# Task brief
From the records below, copy the lines that include "when".

# Given records
++++++++++

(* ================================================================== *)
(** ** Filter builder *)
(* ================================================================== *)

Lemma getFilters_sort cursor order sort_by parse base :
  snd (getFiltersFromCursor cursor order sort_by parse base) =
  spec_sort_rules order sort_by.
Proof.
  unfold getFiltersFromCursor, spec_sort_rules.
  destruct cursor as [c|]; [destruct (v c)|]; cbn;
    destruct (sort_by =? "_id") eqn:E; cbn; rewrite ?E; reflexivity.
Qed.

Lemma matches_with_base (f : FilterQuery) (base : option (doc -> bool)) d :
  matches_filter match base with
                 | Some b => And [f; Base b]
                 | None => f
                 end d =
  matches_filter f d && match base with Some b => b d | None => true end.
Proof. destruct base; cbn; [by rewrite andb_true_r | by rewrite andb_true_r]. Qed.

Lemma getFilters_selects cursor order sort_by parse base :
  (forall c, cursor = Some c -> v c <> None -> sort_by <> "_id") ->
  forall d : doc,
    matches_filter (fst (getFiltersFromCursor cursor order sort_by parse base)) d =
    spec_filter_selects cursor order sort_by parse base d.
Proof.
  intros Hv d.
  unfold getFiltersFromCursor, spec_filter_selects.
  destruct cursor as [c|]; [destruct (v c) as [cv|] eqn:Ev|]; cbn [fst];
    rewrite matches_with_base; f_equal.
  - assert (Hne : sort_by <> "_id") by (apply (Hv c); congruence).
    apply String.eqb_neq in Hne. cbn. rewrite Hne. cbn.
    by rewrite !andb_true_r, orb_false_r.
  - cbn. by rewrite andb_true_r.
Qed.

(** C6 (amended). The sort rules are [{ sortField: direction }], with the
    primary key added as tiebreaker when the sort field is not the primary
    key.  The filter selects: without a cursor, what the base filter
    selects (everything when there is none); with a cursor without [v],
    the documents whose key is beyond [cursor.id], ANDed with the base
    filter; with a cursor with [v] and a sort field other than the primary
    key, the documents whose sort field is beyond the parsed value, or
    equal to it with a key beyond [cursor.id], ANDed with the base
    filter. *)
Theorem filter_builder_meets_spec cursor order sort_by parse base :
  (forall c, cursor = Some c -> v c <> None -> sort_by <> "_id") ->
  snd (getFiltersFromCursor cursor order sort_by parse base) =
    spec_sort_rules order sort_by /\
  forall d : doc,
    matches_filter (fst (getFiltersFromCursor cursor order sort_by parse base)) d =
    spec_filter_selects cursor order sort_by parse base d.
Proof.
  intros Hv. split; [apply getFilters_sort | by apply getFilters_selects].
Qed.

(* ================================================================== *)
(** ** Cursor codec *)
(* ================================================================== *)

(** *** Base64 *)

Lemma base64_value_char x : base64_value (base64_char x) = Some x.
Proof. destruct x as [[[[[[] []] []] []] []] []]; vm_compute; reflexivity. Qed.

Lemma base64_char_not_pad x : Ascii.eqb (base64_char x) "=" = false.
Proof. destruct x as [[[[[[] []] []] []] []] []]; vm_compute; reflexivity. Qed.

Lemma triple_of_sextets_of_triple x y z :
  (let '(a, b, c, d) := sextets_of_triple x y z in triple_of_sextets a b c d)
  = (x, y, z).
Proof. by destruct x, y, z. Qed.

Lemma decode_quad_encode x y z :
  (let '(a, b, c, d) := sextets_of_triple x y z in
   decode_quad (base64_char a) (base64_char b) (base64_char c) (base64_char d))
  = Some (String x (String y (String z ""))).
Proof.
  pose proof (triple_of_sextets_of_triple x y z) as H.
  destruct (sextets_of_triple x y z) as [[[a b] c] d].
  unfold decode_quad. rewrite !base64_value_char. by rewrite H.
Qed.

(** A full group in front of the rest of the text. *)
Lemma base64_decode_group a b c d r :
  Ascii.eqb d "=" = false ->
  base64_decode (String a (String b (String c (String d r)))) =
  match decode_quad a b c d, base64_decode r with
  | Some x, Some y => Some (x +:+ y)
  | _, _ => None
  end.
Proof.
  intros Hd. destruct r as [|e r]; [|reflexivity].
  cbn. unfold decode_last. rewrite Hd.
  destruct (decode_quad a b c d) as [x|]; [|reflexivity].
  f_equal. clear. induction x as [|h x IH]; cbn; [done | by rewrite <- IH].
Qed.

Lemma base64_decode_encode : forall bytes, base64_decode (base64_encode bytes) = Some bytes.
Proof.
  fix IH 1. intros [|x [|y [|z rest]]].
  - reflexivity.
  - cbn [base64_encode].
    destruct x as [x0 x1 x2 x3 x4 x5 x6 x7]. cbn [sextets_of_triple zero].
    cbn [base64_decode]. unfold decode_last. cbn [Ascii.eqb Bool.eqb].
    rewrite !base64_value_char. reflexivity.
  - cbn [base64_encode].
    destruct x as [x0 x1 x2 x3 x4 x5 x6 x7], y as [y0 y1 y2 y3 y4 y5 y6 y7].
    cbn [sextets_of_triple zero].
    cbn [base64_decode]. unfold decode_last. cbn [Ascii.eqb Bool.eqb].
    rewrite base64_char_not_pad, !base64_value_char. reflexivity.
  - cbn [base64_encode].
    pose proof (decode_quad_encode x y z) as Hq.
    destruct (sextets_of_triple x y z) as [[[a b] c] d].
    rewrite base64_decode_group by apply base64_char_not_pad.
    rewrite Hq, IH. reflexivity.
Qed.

++++++++++

# Response to the exercise
    primary key added as tiebreaker when the sort field is not the primary
    selects (everything when there is none); with a cursor without [v],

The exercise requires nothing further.